Trump’s lawyer, David Warrington, said in a statement that “long-standing precedent and practice precludes Congress from compelling a president to testify under the separation of powers.”

The case could stall the Trump subpoena fight for the House Select Committee.

The back-and-forth litigation with the Trump House will make it more difficult for the committee to enforce the subpoena — and the dispute could be intractable before the current Congress expires in January.

The case raises some protections around the presidency that have never been fully tested by appeals courts, and Trump brought the case to a court that, unlike D.C., has not weighed in on his position with House Democrats over the past several years.

Trump provided the court with the latest letters from his team, along with one that showed the House committee last week made zero attempts to obtain records of his electronic communications on personal phones, text messages or other applications since January 6, 2021. According to the letters, Trump also sought to identify every phone and other communication device Trump used from Election Day until he left the presidency.

In a letter dated Nov. 4, the original date of the document-turnover deadline, the House committee accused Trump’s team of trying to delay it.

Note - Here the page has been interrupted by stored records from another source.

(* ===== verification/LogRead.v ===== *)
(** * Reading a log part by part

    What the reference reads up to an event of a group, what each kind of event
    adds, and what the shape of a group leaves to come. *)
From S2P Require Import Prelude GoStrings GoText GoTime GoVal GoIO Event TxnBatch DdlText MapRow Skips RowEvents Stream StreamLog StreamRows StreamTxn.

Open Scope Z_scope.

#[local] Opaque parseDDL statementDML isTransactionTerminator formatGTID SanitizeQueryText.

Lemma Forall_snoc_1 {A} (P : A → Prop) l x : Forall P (l ++ [x]) → Forall P l ∧ P x.
Proof. intros [Hl Hx]%Forall_app. split; [done|]. by apply Forall_singleton. Qed.

(** ** The reference over a split log *)

Section reads.
Context (Windows1252 : string → string) (EqualFold : string → string → bool) (filters : Filters).
Context (swap : Event → option Resolver) (R : option Resolver).

Local Abbreviation revent := (read_event Windows1252 EqualFold filters swap).
Local Abbreviation revents := (read_events Windows1252 EqualFold filters swap).
Local Abbreviation rlog := (read_log Windows1252 EqualFold filters swap).

(** The log up to the events [a] of the group [g]. *)
Definition upto (done : list group) (g : group) (a : list wevent) : reading * list Event :=
  read_phase Windows1252 EqualFold filters swap (Inside done g a [] []) (unread R).

Lemma read_events_snoc f a e rd :
  revents f (a ++ [e]) rd =
  ((revent f e (revents f a rd).1).1, (revents f a rd).2 ++ (revent f e (revents f a rd).1).2).
Proof.
  revert rd. induction a as [|x a IH]; intros rd; simpl.
  - destruct (revent f e rd) as [rd' out]. by rewrite app_nil_r.
  - destruct (revent f x rd) as [rd' out]. rewrite IH. destruct (revents f a rd') as [rd'' out']. simpl.
    by rewrite app_assoc.
Qed.

Lemma read_log_snoc done g rd :
  rlog (done ++ [g]) rd =
  ((revents (gr_file g) (gr_events g) (rlog done rd).1).1,
   (rlog done rd).2 ++ (revents (gr_file g) (gr_events g) (rlog done rd).1).2).
Proof.
  revert rd. induction done as [|h done IH]; intros rd; simpl.
  - destruct (revents _ _ rd) as [rd' out]. by rewrite app_nil_r.
  - destruct (revents _ _ rd) as [rd' out]. rewrite IH. destruct (rlog done rd') as [rd'' out']. simpl.
    by rewrite app_assoc.
Qed.

Lemma upto_snoc done g a e :
  upto done g (a ++ [e]) =
  ((revent (gr_file g) e (upto done g a).1).1, (upto done g a).2 ++ (revent (gr_file g) e (upto done g a).1).2).
Proof.
  unfold upto. simpl. destruct (rlog done (unread R)) as [rd out]. rewrite read_events_snoc.
  destruct (revents _ a rd) as [rd' out']. simpl. by rewrite app_assoc.
Qed.

Lemma upto_nil done g : upto done g [] = rlog done (unread R).
Proof. unfold upto. simpl. destruct (rlog done (unread R)) as [rd out]. by rewrite app_nil_r. Qed.

Lemma upto_all done g : upto done g (gr_events g) = rlog (done ++ [g]) (unread R).
Proof.
  unfold upto. simpl. rewrite read_log_snoc. destruct (rlog done (unread R)) as [rd out]. simpl. by destruct (revents _ _ rd).
Qed.

(** What is read of a log is a part of what is read of more of it. *)
Lemma read_log_prefix done rest rd : (rlog done rd).2 `prefix_of` (rlog (done ++ rest) rd).2.
Proof.
  induction rest as [|g rest IH] using rev_ind; [by rewrite app_nil_r|].
  rewrite app_assoc, read_log_snoc. simpl. by apply prefix_app_r.
Qed.

Lemma read_events_prefix f a b rd : (revents f a rd).2 `prefix_of` (revents f (a ++ b) rd).2.
Proof.
  induction b as [|e b IH] using rev_ind; [by rewrite app_nil_r|].
  rewrite app_assoc, read_events_snoc. simpl. by apply prefix_app_r.
Qed.

Lemma upto_prefix done g a b rest :
  gr_events g = a ++ b → (upto done g a).2 `prefix_of` (rlog (done ++ g :: rest) (unread R)).2.
Proof.
  intros Hg. trans (upto done g (gr_events g)).2.
  - unfold upto. simpl. destruct (rlog done (unread R)) as [rd out].
    pose proof (read_events_prefix (gr_file g) a b rd) as Hp. rewrite <-Hg in Hp.
    destruct (revents _ a rd), (revents _ (gr_events g) rd). by apply prefix_app.
  - rewrite upto_all. replace (done ++ g :: rest) with ((done ++ [g]) ++ rest) by (by rewrite <-app_assoc).
    apply read_log_prefix.
Qed.

(** An event that says something about the statement, or nothing. *)
Lemma revent_says f e rd :
  says e → ∃ text, revent f e rd = (say text rd, []).
Proof.
  unfold says, role_of. destruct e as [hdr body], body; simpl; try done; try eauto.
  - destruct (parseDDL _ _); [done|]. destruct (statementDML _); [by eauto|]. destruct (isTransactionTerminator _); [done|by eauto].
  - case_bool_decide; [done|]. intros _. exists (rd_text rd). by destruct rd.
Qed.

Lemma says_changes e : says_or_changes e → says e ∨ ∃ ev, e.2 = Rows ev.
Proof.
  intros [H|H]; [by left|]. right. destruct e as [hdr body], body; unfold role_of in H; simpl in *; try done; [|by eauto|].
  - destruct (parseDDL _ _); [done|]. destruct (statementDML _); [done|]. by destruct (isTransactionTerminator _).
  - by case_bool_decide.
Qed.

(** The rows of an event are rows. *)
Lemma rows_are_rows f rd hdr ev e : e ∈ rows_of_event Windows1252 EqualFold filters f rd hdr ev → is_rowEvent e = true.
Proof.
  assert (∀ {A} (of_row : A → option Event) rows attr name odd,
    (∀ row e, of_row row = Some e → is_rowEvent e = true) →
    e ∈ (conclude attr name (emit_rows of_row rows 0) odd ([] : list Event)).2 → is_rowEvent e = true) as Hc.
  { intros A of_row rows attr name odd Hr. rewrite conclude_list, list_elem_of_omap. naive_solver. }
  unfold rows_of_event, handleRows. cbn [rc_filters rc_resolver rc_file].
  destruct (negb (Matches filters _ _)); [by intros ?%elem_of_nil|].
  destruct (rd_resolver rd) as [r|]; [|by intros ?%elem_of_nil].
  destruct (Resolve r _ _) as [tm|]; [|by unfold when; simpl; repeat case_match; intros ?%elem_of_nil].
  destruct (negb (re_ColumnCount ev =? _)%nat); [by unfold when; simpl; repeat case_match; intros ?%elem_of_nil|].
  destruct (if _ && _ then first_drift _ _ _ else None); [by intros ?%elem_of_nil|].
  destruct (firstPartialImage _); [by intros ?%elem_of_nil|].
  destruct (h_LogPos hdr <? h_EventSize hdr)%N; [by intros ?%elem_of_nil|].
  destruct (h_EventType hdr); [..|by intros ?%elem_of_nil|by intros ?%elem_of_nil|by intros ?%elem_of_nil].
  - apply Hc. intros row x. destruct (MapRow _ _ _ _ row); [|done]. intros [= <-]. by apply is_row_event; auto.
  - apply Hc. intros row x. destruct (MapRow _ _ _ _ row.1); [|done]. simpl. destruct (MapRow _ _ _ _ row.2); [|done].
    intros [= <-]. by apply is_row_event; auto.
  - apply Hc. intros row x. destruct (MapRow _ _ _ _ row); [|done]. intros [= <-]. by apply is_row_event; auto.
Qed.

(** What an event inside a transaction leaves of the reading. *)
Lemma revent_inside f e rd :
  says_or_changes e →
  let rd' := (revent f e rd).1 in
  rd_gtid rd' = rd_gtid rd ∧ rd_commitTs rd' = rd_commitTs rd ∧ rd_resolver rd' = rd_resolver rd ∧
  rd_version rd' = rd_version rd ∧ ∀ ev, ev ∈ (revent f e rd).2 → is_rowEvent ev = true.
Proof.
  intros [Hs|[ev He]]%says_changes; simpl.
  - destruct (revent_says f e rd Hs) as [text ->]. split_and!; try done. by intros ev ?%elem_of_nil.
  - destruct e as [hdr body]. simpl in He. subst body. simpl.
    split_and!; try by destruct (re_StmtEnd ev). apply rows_are_rows.
Qed.

(** The start of a transaction. *)
Definition begin_ts (body : Body) : N := match body with Gtid _ _ ts => ts | _ => 0 end.

Lemma role_begins e g :
  role_of e = Begins g →
  (∃ sid gno ts, e.2 = Gtid sid gno ts ∧ formatGTID (h_EventType e.1) sid gno = g) ∨ e.2 = MariadbGtid g.
Proof.
  destruct e as [hdr body], body; unfold role_of; simpl; intros Hf; try done.
  - injection Hf as <-. left. by eexists _, _, _.
  - injection Hf as <-. by right.
  - destruct (parseDDL _ _); [done|]. destruct (statementDML _); [done|]. by destruct (isTransactionTerminator _).
  - by case_bool_decide.
Qed.

Lemma revent_begins f e g rd : role_of e = Begins g → revent f e rd = begin_ f e.1 g (begin_ts e.2) rd.
Proof.
  destruct e as [hdr body]. intros [(sid & gno & ts & Hb & Hg)|Hb]%role_begins; simpl in *; subst body; [|done].
  simpl. by rewrite Hg.
Qed.

Lemma upto_begin done g first :
  role_of first = Begins (gr_gtid g) →
  upto done g [first] =
    ((begin_ (gr_file g) first.1 (gr_gtid g) (begin_ts first.2) (rlog done (unread R)).1).1,
     (rlog done (unread R)).2 ++ (begin_ (gr_file g) first.1 (gr_gtid g) (begin_ts first.2) (rlog done (unread R)).1).2).
Proof.
  intros Hf. change [first] with ([] ++ [first]). rewrite upto_snoc, upto_nil. by rewrite (revent_begins _ _ (gr_gtid g)).
Qed.

Lemma upto_open done g first a :
  role_of first = Begins (gr_gtid g) → Forall says_or_changes a →
  rd_gtid (upto done g (first :: a)).1 = gr_gtid g ∧
  ∀ ev, ev ∈ (upto done g (first :: a)).2 → ev ∈ (rlog done (unread R)).2 ∨ ev_EventType ev ≠ EventDDL.
Proof.
  intros Hf Ha. induction a as [|e a IH] using rev_ind.
  - rewrite upto_begin by done. split; [done|]. simpl. intros ev [?|Hev]%elem_of_app; [by left|].
    right. case_bool_decide; [by apply elem_of_nil in Hev|]. by apply list_elem_of_singleton in Hev as ->.
  - apply Forall_snoc_1 in Ha as [Ha He]. rewrite app_comm_cons, upto_snoc. simpl.
    destruct (IH Ha) as [Hg Hd].
    destruct (revent_inside (gr_file g) e (upto done g (first :: a)).1 He) as (-> & _ & _ & _ & Hrows).
    split; [done|]. intros ev [?|Hev]%elem_of_app; [by apply Hd|]. right. by apply is_row_change, Hrows.
Qed.

(** Inside a transaction the snapshot stays. *)
Lemma upto_snapshot done g first a :
  Forall says_or_changes a →
  rd_resolver (upto done g (first :: a)).1 = rd_resolver (upto done g [first]).1 ∧
  rd_version (upto done g (first :: a)).1 = rd_version (upto done g [first]).1.
Proof.
  intros Ha. induction a as [|e a IH] using rev_ind; [done|].
  apply Forall_snoc_1 in Ha as [Ha He]. rewrite app_comm_cons, upto_snoc. simpl.
  destruct (revent_inside (gr_file g) e (upto done g (first :: a)).1 He) as (_ & _ & -> & -> & _). by apply IH.
Qed.

(** An end of a transaction, and a table DDL. *)
Lemma revent_ends f e rd :
  role_of e = Ends → revent f e rd = finish f e.1 rd.
Proof.
  destruct e as [hdr body], body; unfold role_of; simpl; intros Hf; try done.
  - destruct (parseDDL _ _); [done|]. destruct (statementDML _); [done|]. by destruct (isTransactionTerminator _).
  - by case_bool_decide.
Qed.

Lemma role_ddl e :
  role_of e = Defines → ∃ conn schema q d, e.2 = Query conn schema q ∧ parseDDL q schema = Some d.
Proof.
  destruct e as [hdr body], body; unfold role_of; simpl; intros Hf; try done.
  - destruct (parseDDL _ _) as [d|] eqn:Hd; [by eexists _, _, _, d|].
    destruct (statementDML _); [done|]. by destruct (isTransactionTerminator _).
  - by case_bool_decide.
Qed.

(** ** The shape of a group *)

Lemma shape_says_or_changes mid : Forall says mid → Forall says_or_changes mid.
Proof. intros H. eapply Forall_impl; [exact H|]. by left. Qed.

(** The event after a part of a group that did not end it. *)
Lemma shape_next a e b :
  shape (a ++ e :: b) →
  (says_or_changes e ∧ Forall says_or_changes a) ∨
  (role_of e = Ends ∧ b = [] ∧ Forall says_or_changes a) ∨ (role_of e = Defines ∧ b = [] ∧ Forall says a).
Proof.
  intros Hs. inversion Hs as [mid last Hm Hl E|mid last Hm Hl E|mid Hm E]; clear Hs.
  - destruct b as [|b0 b _] using rev_ind.
    + apply app_inj_tail in E as [-> ->]. naive_solver.
    + rewrite app_comm_cons, app_assoc in E. apply app_inj_tail in E as [-> ->].
      apply Forall_app in Hm as [Ha Hm]. inversion Hm; subst. naive_solver.
  - destruct b as [|b0 b _] using rev_ind.
    + apply app_inj_tail in E as [-> ->]. naive_solver.
    + rewrite app_comm_cons, app_assoc in E. apply app_inj_tail in E as [-> ->].
      apply shape_says_or_changes, Forall_app in Hm as [Ha Hm]. inversion Hm; subst. naive_solver.
  - subst mid. apply shape_says_or_changes, Forall_app in Hm as [Ha Hm]. inversion Hm; subst. naive_solver.
Qed.

(** The DDLs read of a log carry the GTIDs of its groups. *)
Lemma group_ddls done g :
  group_ok g → ∀ ev, ev ∈ (upto done g (gr_events g)).2 → ev_EventType ev = EventDDL →
  ev ∈ (rlog done (unread R)).2 ∨ ev_GTID ev = gr_gtid g.
Proof.
  intros (first & rest & Hg & Hf & Hs) ev. rewrite Hg.
  assert (∀ a, Forall says_or_changes a → ev ∈ (upto done g (first :: a)).2 → ev_EventType ev = EventDDL →
    ev ∈ (rlog done (unread R)).2 ∨ ev_GTID ev = gr_gtid g) as Hopen.
  { intros a Ha Hev Hd. destruct (upto_open done g first a Hf Ha) as [_ H]. destruct (H ev Hev); [by left|done]. }
  inversion Hs as [mid last Hm Hl E|mid last Hm Hl E|mid Hm E]; subst rest.
  - rewrite app_comm_cons, upto_snoc. simpl. rewrite revent_ends by done. simpl.
    intros [Hev|Hev]%elem_of_app Hd; [by apply (Hopen mid)|]. by apply list_elem_of_singleton in Hev as ->.
  - rewrite app_comm_cons, upto_snoc. simpl. apply shape_says_or_changes in Hm.
    intros [Hev|Hev]%elem_of_app Hd; [by apply (Hopen mid)|]. right.
    destruct (role_ddl _ Hl) as (conn & schema & q & d & Hb & Hd'). destruct last as [hdr body]. simpl in Hb. subst body.
    simpl in Hev. rewrite Hd' in Hev. simpl in Hev. apply list_elem_of_singleton in Hev as ->. simpl.
    by apply upto_open.
  - apply Hopen. by apply shape_says_or_changes.
Qed.

Lemma log_ddls done ev :
  Forall group_ok done → ev ∈ (rlog done (unread R)).2 → ev_EventType ev = EventDDL → ∃ g, g ∈ done ∧ ev_GTID ev = gr_gtid g.
Proof.
  intros Hok. induction done as [|g done IH] using rev_ind; [by intros ?%elem_of_nil|].
  apply Forall_snoc_1 in Hok as [Hd Hg]. rewrite <-upto_all. intros Hev Ht.
  destruct (group_ddls done g Hg ev Hev Ht) as [H|H]; [|exists g; set_solver].
  destruct (IH Hd H Ht) as (h & Hh & E). exists h. set_solver.
Qed.

Lemma distinct_before done g rest h :
  gtids_distinct (done ++ g :: rest) → h ∈ done → gr_gtid h = gr_gtid g → gr_gtid g = "".
Proof.
  intros Hdist [i Hi]%list_elem_of_lookup E. destruct (decide (gr_gtid g = "")) as [|Hne]; [done|exfalso].
  pose proof (lookup_lt_Some _ _ _ Hi). enough (i = length done) by lia.
  apply (Hdist i (length done) h g); [by rewrite lookup_app_l|by apply list_lookup_middle|done|congruence].
Qed.

(** A DDL of a group in flight is no copy of one sent before. *)
Lemma first_ddl done g rest first a ev l :
  log_ok (done ++ g :: rest) → role_of first = Begins (gr_gtid g) → Forall says_or_changes a →
  l = (upto done g (first :: a)).2 → ev_GTID ev = gr_gtid g → again l ev = false.
Proof.
  intros [Hok Hdist] Hf Ha -> Hg. unfold again. destruct (last _) as [e|] eqn:Hl; [|done].
  apply last_Some_elem_of in Hl. destruct (upto_open done g first a Hf Ha) as [_ Hd].
  destruct (ev_EventType ev =? EventDDL)%N; [simpl|done].
  destruct (ev_EventType e =? EventDDL)%N eqn:He; [simpl|done]. apply N.eqb_eq in He.
  destruct (Hd e Hl) as [Hin|?]; [|done]. apply Forall_app in Hok as [Hok _].
  destruct (log_ddls done e Hok Hin He) as (h & Hh & E). rewrite Hg, E.
  case_bool_decide as Heq; [|done]. rewrite (distinct_before done g rest h Hdist Hh Heq). done.
Qed.
End reads.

“Given the timing and nature of your letter — without any acknowledgment that Mr. Trump will ultimately comply with the subpoena — your approach on his behalf appears to be a belated tactic,” wrote Rep. Penny Thompson, Democrat of Mississippi, who chairs the committee. .

Since Trump’s team responded on Nov. 9 that he would not testify, court documents said no records of private communications were available, leaving the House substantially unresponsive.

But Trump’s legal team responded to the House this week that Trump “voluntarily directed a reasonable search for documents in his possession” that fit both of those categories. His lawyers said the search turned up nothing.

This story has been updated with additional details.